The Android operating system has been taking the world by storm. Ever since its introduction to the world in a beta release in 2007, it has grown to become the dominant mobile phone OS. Aside from mobile phones, it has also been used for tablets (such as the Barnes & Noble Nook eReader and the Tesco Hudl tablet) and a variety of other embedded multimedia devices. The OS has added new features and evolved over the years, but it still has the same primary design principles as it did when it was first conceived. It provides a lightweight OS with a touchscreen interface that gives quick and easy access to multimedia applications while using minimal resources.

Aside from its general popularity, Android has a number of advantages that make it an excellent OS for your projects. The source code of Android is open source and freely available from http://source.android.com. It is free for you to use in any products that you create. Android uses the popular Linux kernel, so any expertise that you already have with Linux will aid you in your Android development. There is a well-documented interfacing API that makes developing for Android simple and straightforward.

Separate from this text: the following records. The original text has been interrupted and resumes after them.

(* ===== verification/PhatClusters.v ===== *)
(** * Clusters and their workers

    The pallet keeps the workers of every cluster and the cluster of every
    worker in two maps; the invariant says that they agree, on every history of
    calls and messages. Cluster [0] is where removed workers are put. *)

From S2P Require Import Prelude MqTypes Storage MqPallet PalletMsg Registry Phat.

Inductive phat_op :=
  | PhAddCluster (o : Origin) (owner : Account) (permission : ClusterPermission) (deploy_workers : list WorkerPublicKey)
      (deposit gas_price deposit_per_item deposit_per_byte : Balance) (treasury_account : Account)
  | PhUpload (o : Origin) (c : H256) (t : ResourceType) (data : bytes)
  | PhTransfer (o : Origin) (amount : Balance) (c : H256) (dest : Account)
  | PhPushMessage (o : Origin) (contract : H256) (payload : bytes) (deposit : Balance)
  | PhInstantiate (o : Origin) (code : CodeIndex) (data salt : bytes) (c : H256) (transfer gas_limit : Z)
      (storage_deposit_limit : option Balance) (deposit : Balance)
  | PhDestroy (o : Origin) (c : H256)
  | PhSetCode (o : Origin) (code : bytes)
  | PhSetVersion (o : Origin) (version : Z * Z)
  | PhAddWorker (o : Origin) (w : WorkerPublicKey) (c : H256)
  | PhRemoveWorker (o : Origin) (w : WorkerPublicKey) (c : H256)
  | PhCleanup (o : Origin) (c : H256)
  | PhClusterMessage (sender : MessageOrigin) (e : ClusterRegistryEvent)
  | PhContractMessage (sender : MessageOrigin) (e : ContractRegistryEvent)
  | PhWorkerMessage (sender : MessageOrigin) (e : WorkerClusterReport)
  | PhInitialize
  | PhAdjustStake (o : Origin) (contract : H256) (amount : Balance).

Section clusters.
Context {X : Type} `{QN : !QueueNotifyConfig X} `{RC : !RegConfig} `{PH : !PhatConfig X}.

Definition phat_exec (op : phat_op) : H X unit :=
  match op with
  | PhAddCluster o owner perm l d g di db t => add_cluster o owner perm l d g di db t
  | PhUpload o c t data => cluster_upload_resource o c t data
  | PhTransfer o v c a => transfer_to_cluster o v c a
  | PhPushMessage o i p d => push_contract_message o i p d
  | PhInstantiate o i data salt c t g l d => instantiate_contract o i data salt c t g l d
  | PhDestroy o c => cluster_destroy o c
  | PhSetCode o code => set_pink_system_code o code
  | PhSetVersion o v => set_pink_runtime_version o v
  | PhAddWorker o w c => add_worker_to_cluster o w c
  | PhRemoveWorker o w c => remove_worker_from_cluster o w c
  | PhCleanup o c => cleanup_removed_workers o c
  | PhClusterMessage o e => on_cluster_message_received o e
  | PhContractMessage o e => on_contract_message_received o e
  | PhWorkerMessage o e => on_worker_cluster_message_received o e
  | PhInitialize => phat_on_initialize
  | PhAdjustStake o c v => adjust_stake o c v
  end.

Definition members (p : PhatState) (c : H256) : list WorkerPublicKey := default [] (cluster_workers p !! c).

Record clusters_ok (p : PhatState) : Prop := {
  ck_counter : 0 <= cluster_counter p < 2 ^ 64;
  ck_ids : forall c, is_Some (clusters p !! c) -> 1 <= c <= cluster_counter p;
  ck_member : forall c w, w ∈ members p c -> cluster_by_workers p !! w = Some c /\ 1 <= c <= cluster_counter p;
  ck_placed : forall w c, cluster_by_workers p !! w = Some c -> c = 0 \/ w ∈ members p c;
  ck_nodup : forall c, NoDup (members p c);
}.

(** A worker is placed once, and may only go from its cluster to [0]. *)
Definition placed_le (p p' : PhatState) : Prop := forall w c,
  cluster_by_workers p !! w = Some c ->
  cluster_by_workers p' !! w = Some c \/ cluster_by_workers p' !! w = Some 0.
#[export] Instance placed_le_preorder : PreOrder placed_le.
Proof.
  split; [by left|]. intros p q r H1 H2 w c Hw. destruct (H1 w c Hw) as [H|H]; [by apply H2|].
  right. by destruct (H2 w 0 H).
Qed.

Definition registered_in (s : Storage X) : Prop := forall w c,
  cluster_by_workers (phat s) !! w = Some c -> is_Some (workers (reg s) !! w).
Definition clusters_inv (s : Storage X) : Prop := clusters_ok (phat s) /\ registered_in s.

(** Fewer than 2^64 clusters are created. *)
Definition phat_op_ok (s : Storage X) (op : phat_op) : Prop :=
  match op with
  | PhAddCluster _ _ _ _ _ _ _ _ _ => cluster_counter (phat s) < 2 ^ 64 - 1
  | _ => True
  end.

(** A call that fails is rolled back; a message handler that fails is not. The
    rest of the chain does not write to the pallet and keeps its workers. *)
Inductive phat_step (s s' : Storage X) : Prop :=
  | phat_call op : phat_op_ok s op -> phat_exec op s = Ok tt s' -> phat_step s s'
  | phat_failed op e : phat_exec op s = Err e s' ->
      match op with PhClusterMessage _ _ | PhContractMessage _ _ | PhWorkerMessage _ _ => True | _ => False end ->
      phat_step s s'
  | phat_other : phat s' = phat s ->
      (forall w, is_Some (workers (reg s) !! w) -> is_Some (workers (reg s') !! w)) -> phat_step s s'.
End clusters.

(** ** The maps *)

Section placing.
Implicit Types p : PhatState.

Definition place_all (c : H256) (l : list WorkerPublicKey) (m : gmap WorkerPublicKey H256) : gmap WorkerPublicKey H256 :=
  foldl (fun m w => <[ w := c ]> m) m l.

Lemma place_all_lookup c l : forall m w, place_all c l m !! w = if decide (w ∈ l) then Some c else m !! w.
Proof.
  induction l as [|w' l IH]; intros m w; [done|]. change (place_all c (w' :: l) m) with (place_all c l (<[ w' := c ]> m)).
  rewrite IH. destruct (decide (w = w')) as [->|Hne].
  - rewrite lookup_insert_eq. repeat case_decide; try done; exfalso; set_solver.
  - rewrite lookup_insert_ne by done. repeat case_decide; try done; exfalso; set_solver.
Qed.

#[local] Arguments place_all : simpl never.

Lemma members_insert p c c' l : members (put_cluster_workers (<[ c := l ]> (cluster_workers p)) p) c' =
  if decide (c = c') then l else members p c'.
Proof. unfold members. cbn. rewrite lookup_insert. by case_decide. Qed.

(** A new cluster with workers that were nowhere *)
Lemma clusters_ok_new p l i : clusters_ok p -> cluster_counter p < 2 ^ 64 - 1 -> NoDup l ->
  (forall w, w ∈ l -> cluster_by_workers p !! w = None) ->
  let c := cluster_counter p + 1 in
  clusters_ok (put_clusters (<[ c := i ]> (clusters p)) (put_cluster_workers (<[ c := l ]> (cluster_workers p))
    (put_cluster_by_workers (place_all c l (cluster_by_workers p)) (put_cluster_counter c p)))).
Proof.
  intros Hok Hlt Hnd Hfree c. pose proof (ck_counter p Hok) as Hc.
  assert (forall c', members (put_cluster_workers (<[ c := l ]> (cluster_workers p))
    (put_cluster_by_workers (place_all c l (cluster_by_workers p)) (put_cluster_counter c p))) c' =
    if decide (c = c') then l else members p c') as Hm by (intros c'; unfold members; cbn; rewrite lookup_insert; by case_decide).
  assert (forall c' w, w ∈ members p c' -> c' <> c) as Hold by (intros c' w Hw ->; apply ck_member in Hw; [lia|done]).
  split; cbn.
  - lia.
  - intros c' Hc'. rewrite lookup_insert in Hc'. case_decide; [lia|]. apply (ck_ids p Hok) in Hc'. lia.
  - intros c' w Hw. change (w ∈ members (put_cluster_workers (<[c:=l]> (cluster_workers p))
      (put_cluster_by_workers (place_all c l (cluster_by_workers p)) (put_cluster_counter c p))) c') in Hw.
    rewrite Hm in Hw. rewrite place_all_lookup. case_decide as Hd.
    + subst c'. rewrite decide_True by done. split; [done|lia].
    + apply (ck_member p Hok) in Hw as [Hw ?]. case_decide as Hin; [rewrite Hfree in Hw by done; done|]. split; [done|lia].
  - intros w c' Hw. rewrite place_all_lookup in Hw.
    change (c' = 0 \/ w ∈ members (put_cluster_workers (<[c:=l]> (cluster_workers p))
      (put_cluster_by_workers (place_all c l (cluster_by_workers p)) (put_cluster_counter c p))) c').
    rewrite Hm. case_decide as Hin.
    + injection Hw as <-. rewrite decide_True by done. by right.
    + apply (ck_placed p Hok) in Hw as [->|Hw]; [by left|]. right. rewrite decide_False; [done|]. by apply Hold in Hw.
  - intros c'. change (NoDup (members (put_cluster_workers (<[c:=l]> (cluster_workers p))
      (put_cluster_by_workers (place_all c l (cluster_by_workers p)) (put_cluster_counter c p))) c')).
    rewrite Hm. case_decide; [done|]. apply (ck_nodup p Hok).
Qed.

(** Only the two maps, the counter and the clusters matter. *)
Lemma clusters_ok_ext p p' : clusters_ok p -> cluster_counter p' = cluster_counter p ->
  (forall c, is_Some (clusters p' !! c) -> is_Some (clusters p !! c)) ->
  cluster_workers p' = cluster_workers p -> cluster_by_workers p' = cluster_by_workers p -> clusters_ok p'.
Proof.
  intros [H1 H2 H3 H4 H5] Ec Ei Ew Eb. unfold members in *. split; unfold members; rewrite ?Ec, ?Ew, ?Eb; auto.
Qed.

Lemma clusters_ok_join p w c i : clusters_ok p -> is_Some (clusters p !! c) -> cluster_by_workers p !! w = None ->
  clusters_ok (put_clusters (<[ c := i ]> (clusters p)) (put_cluster_workers (<[ c := members p c ++ [w] ]> (cluster_workers p))
    (put_cluster_by_workers (<[ w := c ]> (cluster_by_workers p)) p))).
Proof.
  intros Hok Hc Hw. pose proof (ck_ids p Hok c Hc) as Hr.
  assert (forall c', w ∉ members p c') as Hnot by (intros c' [Hm _]%(ck_member p Hok); by rewrite Hw in Hm).
  split; unfold members; cbn.
  - apply (ck_counter p Hok).
  - intros c'. rewrite lookup_insert. case_decide; [subst; lia|]. apply (ck_ids p Hok).
  - intros c' w'. rewrite !lookup_insert. case_decide as Hd; cbn.
    + subst c'. intros [Hin|Hin]%elem_of_app.
      * case_decide as He; [subst; by destruct (Hnot c)|]. by apply (ck_member p Hok).
      * apply list_elem_of_singleton in Hin as ->. rewrite decide_True by done. split; [done|lia].
    + intros Hin. case_decide as He; [subst; by destruct (Hnot c')|]. by apply (ck_member p Hok).
  - intros w' c'. rewrite !lookup_insert. case_decide as He.
    + intros [= <-]. rewrite decide_True by done. cbn. subst. right. apply elem_of_app. right. by left.
    + intros [->|Hin]%(ck_placed p Hok); [by left|right]. case_decide as Hd; [|done]. subst. apply elem_of_app. by left.
  - intros c'. rewrite lookup_insert. case_decide as Hd; [|apply (ck_nodup p Hok)]. subst. cbn. apply NoDup_snoc; [apply (ck_nodup p Hok)|apply Hnot].
Qed.

Lemma clusters_ok_leave p w c : clusters_ok p -> cluster_by_workers p !! w = Some c ->
  clusters_ok (put_cluster_workers (<[ c := filter (fun k => k <> w) (members p c) ]> (cluster_workers p))
    (put_cluster_by_workers (<[ w := 0 ]> (cluster_by_workers p)) p)).
Proof.
  intros Hok Hw. split; unfold members; cbn; try apply Hok.
  - intros c' w'. rewrite !lookup_insert. case_decide as Hd; cbn.
    + subst c'. intros [Hne Hin]%list_elem_of_filter. rewrite decide_False by done. by apply (ck_member p Hok).
    + intros Hin. apply (ck_member p Hok) in Hin as [Hin ?]. case_decide; [congruence|done].
  - intros w' c'. rewrite !lookup_insert. case_decide as He; [intros [= <-]; by left|].
    intros [->|Hin]%(ck_placed p Hok); [by left|right]. case_decide as Hd; [|done]. subst. cbn. by apply list_elem_of_filter.
  - intros c'. rewrite lookup_insert. case_decide; [|apply (ck_nodup p Hok)]. cbn. apply NoDup_filter, (ck_nodup p Hok).
Qed.

Lemma filter_all {A} (P : A -> Prop) `{!forall x, Decision (P x)} (l : list A) : (forall x, x ∈ l -> P x) -> filter P l = l.
Proof.
  induction l as [|x l IH]; intros Hl; [done|]. rewrite filter_cons, decide_True by (apply Hl; by left).
  f_equal. apply IH. intros y Hy. apply Hl. by right.
Qed.

(** Nobody is in a cluster and removed: cleaning up changes nothing. *)
Lemma cleanup_keeps p c : clusters_ok p ->
  clusters_ok (put_cluster_workers (<[ c := filter (fun k => cluster_by_workers p !! k <> Some (from_low_u64_be 0)) (members p c) ]> (cluster_workers p)) p).
Proof.
  intros Hok. rewrite filter_all.
  2: { intros w [Hw ?]%(ck_member p Hok). rewrite Hw. intros [= ->]. unfold from_low_u64_be in *. lia. }
  destruct Hok as [H1 H2 H3 H4 H5]. split; try done; unfold members; cbn.
  - intros c' w. rewrite lookup_insert. case_decide; [subst; cbn|]; apply H3.
  - intros w c' Hw. rewrite lookup_insert. case_decide; [subst; cbn|]; by apply H4.
  - intros c'. rewrite lookup_insert. case_decide; [subst; cbn|]; apply H5.
Qed.
End placing.

(** ** The calls *)

Section phat_calls.
Context {X : Type} `{QN : !QueueNotifyConfig X} `{PT : !PalletTopicsUnrouted X} `{RC : !RegConfig} `{PH : !PhatConfig X}.
Implicit Types s : Storage X.

(** What a step that is not about clusters may change *)
Definition clusters_same s s' : Prop :=
  cluster_counter (phat s') = cluster_counter (phat s) /\
  (forall c, is_Some (clusters (phat s') !! c) -> is_Some (clusters (phat s) !! c)) /\
  cluster_workers (phat s') = cluster_workers (phat s) /\
  cluster_by_workers (phat s') = cluster_by_workers (phat s) /\ workers (reg s') = workers (reg s).
#[local] Instance clusters_same_preorder : PreOrder clusters_same.
Proof.
  split; [done|]. intros s1 s2 s3 (A1 & A2 & A3 & A4 & A5) (B1 & B2 & B3 & B4 & B5).
  unfold clusters_same. rewrite B1, B3, B4, B5. auto 6.
Qed.

Lemma same_kept s s' : clusters_inv s -> clusters_same s s' -> clusters_inv s' /\ placed_le (phat s) (phat s').
Proof.
  intros [Hok Hr] (E1 & E2 & E3 & E4 & E5). split; [split|].
  - by eapply clusters_ok_ext.
  - intros w c. unfold registered_in in Hr. rewrite E4, E5. apply Hr.
  - intros w c. rewrite E4. by left.
Qed.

The broad availability of Android-based devices has generated a large amount of interest in developing software applications, or apps, that target Android. It has become easier to develop Android apps. Eclipse Android Development Tools (ADT) allows app developers to prototype software and then execute that software within an emulated Android device environment. However, the emulated device differs from real hardware in subtle (and sometimes dramatic) ways in terms of speed and appearance. Luckily, a powerful and low-cost hardware platform is available that allows you to quickly and easily test your apps on real hardware: the BeagleBone Black.

The BeagleBone Black (BBB) hardware platform, produced by CircuitCo for the BeagleBoard.org nonprofit organization, is a newcomer to the open source hardware scene. First produced in 2013, this low-cost, ARM-based single board computer is an improvement over the original BeagleBone platform. The BBB is an improvement over the original BeagleBone board that offers increased processing power, built-in HDMI video, and either a 2 or 4 GB (depending upon the BBB's revision) on-board eMMC memory. With a focus on small size and a wide variety of expansion and interfacing opportunities, the BBB provides a lot of processing power at a very low price. The following image shows a typical BBB:

The BeagleBone Black (Source: www.beagleboard.org)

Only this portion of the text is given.